3 container iterations × (3 methods, with test_load unrolling to 3 inner variants) = 15 method StepStarted events under 3 container iterations.

step_index for the container is 0 (root-level), for each method is 0/1/2 within the TestPower class bucket — so (step_index=1, vector_index=0) uniquely points to test_load[voltage=1, current=4].

`vectors` fixture — one step, many in-body vectors (Mode 2) #

When the method uses the vectors fixture, pytest sees ONE item per outer iteration. The step has ONE outer identity (matching the outer-iteration position) and N in-body vector iterations, each bracketed by VectorStarted / VectorEnded events:

@pytest.mark.litmus_sweeps([{"voltage": [1, 2, 3]}])
class TestPower:
    @pytest.mark.litmus_sweeps([{"current": [4, 5, 6]}])
    def test_load(self, voltage, vectors, measure):
        for v in vectors:
            measure("vout", voltage * v["current"])

Event stream:

StepStarted   ("test_load", vi=0, inputs={voltage:1})         # outer position
VectorStarted ("test_load", vi=0, inputs={voltage:1, current:4})
MeasurementRecorded("vout", inputs={voltage:1, current:4})
VectorEnded   ("test_load", vi=0, outcome=passed)
VectorStarted ("test_load", vi=1, inputs={voltage:1, current:5})
MeasurementRecorded("vout", inputs={voltage:1, current:5})
VectorEnded   ("test_load", vi=1, outcome=passed)
VectorStarted ("test_load", vi=2, inputs={voltage:1, current:6})
MeasurementRecorded("vout", inputs={voltage:1, current:6})
VectorEnded   ("test_load", vi=2, outcome=passed)
StepEnded     ("test_load", vi=0, outcome=<rolled-up>)
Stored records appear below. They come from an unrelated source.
Definition neo4j_built_in_functions : list string :=
  [ "abs"; "acos"; "all"; "allShortestPaths"; "any"; "asin"; "atan"; "atan2";
    "avg"; "ceil"; "coalesce"; "collect"; "cos"; "cot"; "count"; "degrees";
    "e"; "endNode"; "exists"; "exp"; "extract"; "filter"; "floor";
    "haversin"; "head"; "id"; "keys"; "labels"; "last"; "left"; "length";
    "log"; "log10"; "lTrim"; "max"; "min"; "nodes"; "none"; "percentileCont";
    "percentileDisc"; "pi"; "distance"; "point"; "radians"; "rand"; "range";
    "reduce"; "relationships"; "replace"; "reverse"; "right"; "round";
    "rTrim"; "shortestPath"; "sign"; "sin"; "single"; "size"; "split";
    "sqrt"; "startNode"; "stdDev"; "stdDevP"; "substring"; "sum"; "tail";
    "tan"; "timestamp"; "toBoolean"; "toFloat"; "toInteger"; "toLower";
    "toString"; "toUpper"; "properties"; "trim"; "type" ].

Definition neo4j_user_defined_functions : list string :=
  [ "date"; "date.realtime"; "date.statement"; "date.transaction";
    "date.truncate"; "datetime"; "datetime.fromepoch";
    "datetime.fromepochmillis"; "datetime.realtime"; "datetime.statement";
    "datetime.transaction"; "datetime.truncate"; "duration";
    "duration.between"; "duration.inDays"; "duration.inMonths";
    "duration.inSeconds"; "localdatetime"; "localdatetime.realtime";
    "localdatetime.statement"; "localdatetime.transaction";
    "localdatetime.truncate"; "localtime"; "localtime.realtime";
    "localtime.statement"; "localtime.transaction"; "localtime.truncate";
    "randomUUID"; "time"; "time.realtime"; "time.statement";
    "time.transaction"; "time.truncate" ].

Local Close Scope string_scope.

(** Upper case of an ASCII letter. *)
Definition upper (c : ascii) : ascii :=
  if between 97 122 c then ascii_of_nat (code c - 32) else c.

Lemma token_type_eqb_eq a b : token_type_eqb a b = true -> a = b.
Proof. destruct a, b; simpl; congruence. Qed.

(** The pass over the text yields the text as one token of the type. *)
Definition one_token (t : text) (ty : token_type) : bool :=
  match get_tokens_unprocessed t with
  | ([(0, ty', v)], Finished) => token_type_eqb ty ty' && text_eqb v t
  | _ => false
  end.

Lemma one_token_spec t ty :
  one_token t ty = true -> get_tokens_unprocessed t = ([(0, ty, t)], Finished).
Proof.
  unfold one_token; destruct (get_tokens_unprocessed t) as [toks e].
  destruct toks as [|[[[|i] ty'] v] [|? ?]]; try discriminate.
  destruct e; try discriminate.
  intros H; apply andb_true_iff in H; destruct H as [H1 H2].
  apply token_type_eqb_eq in H1; apply text_eqb_eq in H2; subst; reflexivity.
Qed.

Definition string_eqb (a b : string) : bool := text_eqb (txt a) (txt b).

Lemma string_eqb_eq a b : string_eqb a b = true -> a = b.
Proof.
  unfold string_eqb, txt; intros H; apply text_eqb_eq in H.
  rewrite <- (string_of_list_ascii_of_string a), <- (string_of_list_ascii_of_string b), H.
  reflexivity.
Qed.

Lemma word_tables_lexed :
  forallb (fun tt =>
    forallb (fun w =>
      string_eqb w ">>" ||
      (one_token (txt w) (snd tt) && one_token (map lower (txt w)) (snd tt)
       && one_token (map upper (txt w)) (snd tt)))
      (fst tt)) word_tables = true.
Proof. vm_compute; reflexivity. Qed.

(** X16. Every literal of the word lists, the keyword [>>] apart, taken
    alone as the text, as the table has it, in lower case and in upper
    case, is lexed as one token of the type of its list: Keyword for the
    keywords and pseudo-keywords, Operator for the operator words and
    Name.Constant for the constants.  Matching ignores the case of the
    letters. *)
Theorem X16_table_words_are_single_tokens :
  forall (table : list string) (ttype : token_type) (w : string),
    In (table, ttype) word_tables -> In w table -> w <> ">>"%string ->
    get_tokens_unprocessed (txt w) = ([(0, ttype, txt w)], Finished) /\
    get_tokens_unprocessed (map lower (txt w)) = ([(0, ttype, map lower (txt w))], Finished) /\
    get_tokens_unprocessed (map upper (txt w)) = ([(0, ttype, map upper (txt w))], Finished).
Proof.
  intros table ttype w Ht Hw Hne.
  pose proof word_tables_lexed as H.
  rewrite forallb_forall in H; specialize (H _ Ht); cbn [fst snd] in H.
  rewrite forallb_forall in H; specialize (H _ Hw).
  apply orb_true_iff in H; destruct H as [H|H].
  - apply string_eqb_eq in H; contradiction.
  - apply andb_true_iff in H; destruct H as [H H3].
    apply andb_true_iff in H; destruct H as [H1 H2].
    split; [|split]; apply one_token_spec; assumption.
Qed.

Lemma X16_table_words_are_single_tokens_witness :
  get_tokens_unprocessed (txt "OPTIONAL MATCH") =
    ([(0, Keyword, txt "OPTIONAL MATCH")], Finished) /\
  get_tokens_unprocessed (txt "optional match") =
    ([(0, Keyword, txt "optional match")], Finished) /\
  get_tokens_unprocessed (txt "OPTIONAL MATCH") =
    ([(0, Keyword, txt "OPTIONAL MATCH")], Finished).
Proof.
  apply (X16_table_words_are_single_tokens cypher_keywords Keyword "OPTIONAL MATCH").
  - left; reflexivity.
  - simpl; tauto.
  - discriminate.
Defined.
Lemma initial_slashes_range (path : string) :
  startswith_sep path = true -> initial_slashes path = 1 \/ initial_slashes path = 2.
Proof.
  destruct path as [| c1 [| c2 [| c3 path]]]; cbn; try discriminate;
    intros ->; repeat (destruct (bool_decide _)); cbn; auto.
Qed.

(** [normpath] leaves a path in normal form as it is. *)
Lemma os_path_normpath_normal (k : nat) (comps : list string) :
  k = 1 \/ k = 2 -> Forall proper_name comps ->
  os_path_normpath (slashes_string k +:+ join_sep comps)
  = slashes_string k +:+ join_sep comps.
Proof.
  intros Hk Hall. unfold os_path_normpath.
  assert (k <> 0) as Hk0 by (destruct Hk; lia).
  rewrite bool_decide_eq_false_2 by now apply slashes_string_nonempty.
  cbv zeta. rewrite (initial_slashes_normal _ _ Hk Hall), (split_sep_normal _ _ Hall).
  assert (normpath_loop k [] (replicate k "" ++ (if decide (comps = []) then [""] else comps))
          = comps) as ->.
  { assert (forall j rest, normpath_loop k [] (replicate j "" ++ rest)
                           = normpath_loop k [] rest) as Hskip.
    { intros j rest. induction j as [| j IH]; [reflexivity |].
      cbn [replicate app]. now rewrite normpath_loop_skip. }
    rewrite Hskip. destruct (decide (comps = [])) as [-> | _]; [reflexivity |].
    now rewrite (normpath_loop_proper_names _ _ _ Hall). }
  now rewrite bool_decide_eq_false_2 by now apply slashes_string_nonempty.
Qed.

(** [abspath] of what [abspath] returned changes nothing, in whatever
    working directory. *)
Lemma os_path_abspath_idempotent (cwd cwd' : list string) (path : string) :
  os_path_abspath cwd' (os_path_abspath cwd path) = os_path_abspath cwd path.
Proof.
  assert (exists k comps,
            (k = 1 \/ k = 2) /\ Forall proper_name comps
            /\ os_path_abspath cwd path = slashes_string k +:+ join_sep comps)
    as (k & comps & Hk & Hall & ->).
  { unfold os_path_abspath.
    set (p := if startswith_sep path then path else os_path_join (render_cwd cwd) path).
    assert (startswith_sep p = true) as Habs.
    { subst p. destruct (startswith_sep path) eqn:Hp; [exact Hp |].
      now apply os_path_join_absolute. }
    unfold os_path_normpath.
    rewrite bool_decide_eq_false_2 by now apply startswith_sep_nonempty.
    exists (initial_slashes p), (normpath_loop (initial_slashes p) [] (split_sep p)).
    split; [now apply initial_slashes_range |]. split.
    - apply normpath_loop_proper;
        [now apply initial_slashes_startswith | apply split_sep_no_sep | constructor].
    - cbv zeta. rewrite bool_decide_eq_false_2; [reflexivity |].
      apply slashes_string_nonempty. now apply initial_slashes_startswith. }
  unfold os_path_abspath at 1.
  assert (startswith_sep (slashes_string k +:+ join_sep comps) = true) as ->
    by (destruct Hk as [-> | ->]; reflexivity).
  now apply os_path_normpath_normal.
Qed.
(** [len(v)] *)
Definition py_len (v : json) : Exc nat :=
  match v with
  | JStr s => Ok (String.length s)
  | JArr l => Ok (List.length l)
  | JObj d => Ok (List.length d)
  | _ => Raise (TypeError ("object of type '" ++ type_name v ++ "' has no len()"))
  end.

(** [v[lo:hi]] with [0 <= lo]; [hi = None] is an open end. *)
Definition py_slice (v : json) (lo : nat) (hi : option nat) : Exc json :=
  match v with
  | JStr s =>
      Ok (JStr (match hi with
                | Some h => str_take (h - lo) (str_drop lo s)
                | None => str_drop lo s
                end))
  | JArr l =>
      Ok (JArr (match hi with
                | Some h => firstn (h - lo) (skipn lo l)
                | None => skipn lo l
                end))
  | JObj _ => Raise (TypeError "unhashable type: 'slice'")
  | _ => Raise (TypeError ("'" ++ type_name v ++ "' object is not subscriptable"))
  end.

(** Decimal rendering of an [int]: [str(z)]. *)
Definition str_of_int (z : Z) : string := NilZero.string_of_int (Z.to_int z).

(** The format [{z:02d}]: zero-padded to a width of two, sign included. *)
Definition format_02d (z : Z) : string :=
  if (z <? 0)%Z then str_of_int z
  else if (z <? 10)%Z then "0" ++ str_of_int z
  else str_of_int z.

(** [int(q)] of a float: truncation towards zero. *)
Definition int_of_float (q : Q) : Z := Z.quot (Qnum q) (Zpos (Qden q)).

(** [num / den] rounded to the nearest integer, ties to the even one,
    for [0 <= num] and [0 < den]. *)
Definition round_half_even (num den : Z) : Z :=
  let q := (num / den)%Z in
  let r := (num mod den)%Z in
  match (2 * r ?= den)%Z with
  | Lt => q
  | Gt => (q + 1)%Z
  | Eq => if Z.even q then q else (q + 1)%Z
  end.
StepStarted.vector_index and StepEnded.vector_index agree (the outer iteration position). Each VectorStarted/VectorEnded pair is the in-body analog of a Mode-1 step boundary — it brackets one iteration's work and carries the full effective inputs for that iteration. In the materialized parquet, each VectorStarted/VectorEnded pair produces one record_type = 'vector' row; record_type = 'step' rows are NOT emitted for Mode-2 in-body iterations (only for the enclosing step itself).

Outcome rollup chain #

measurement.outcome
   ↓ escalate (severity-max ladder)
TestVector.outcome  (per inner iteration)
   ↓ escalate
StepEnded.outcome   (the method's aggregate verdict)
   ↓ escalate (the container takes the worst verdict among its children)
container.outcome   (the class iteration's verdict, on its StepEnded)
   ↓ escalate
TestRun.outcome     (the run's overall verdict, on RunEnded)

Severity ladder: ABORTED > TERMINATED > ERRORED > FAILED > PASSED > DONE > SKIPPED. Worst wins at every level. Full mapping and producer sites in Outcomes.

Materialized record identity #

The at-rest per-run parquet contains three record_type values: run, step, and vector (querying also gives you a measurement record type, expanded from the measurements inside each vector). Container steps and method steps share the step record type — tell them apart by parent_path:

parent_path = '' → root-level (run-level test functions or class containers)
parent_path = '<class_name>' → method directly under a class container
parent_path = '<class>/<method>' → nested step (via harness.step() self-loops)

vector records appear only for Mode-2 in-body iterations (vectors fixture). They key on (step_path, parent_path, vector_index, retry) and sit below their enclosing step row. Mode-1 steps (parametrize / single) have no vector rows — the step row already carries the vector data.

MAX(severity) over step rows sharing a step_path aggregates "did this class ever fail in this run" across its iterations. See the results storage reference for the full column schema.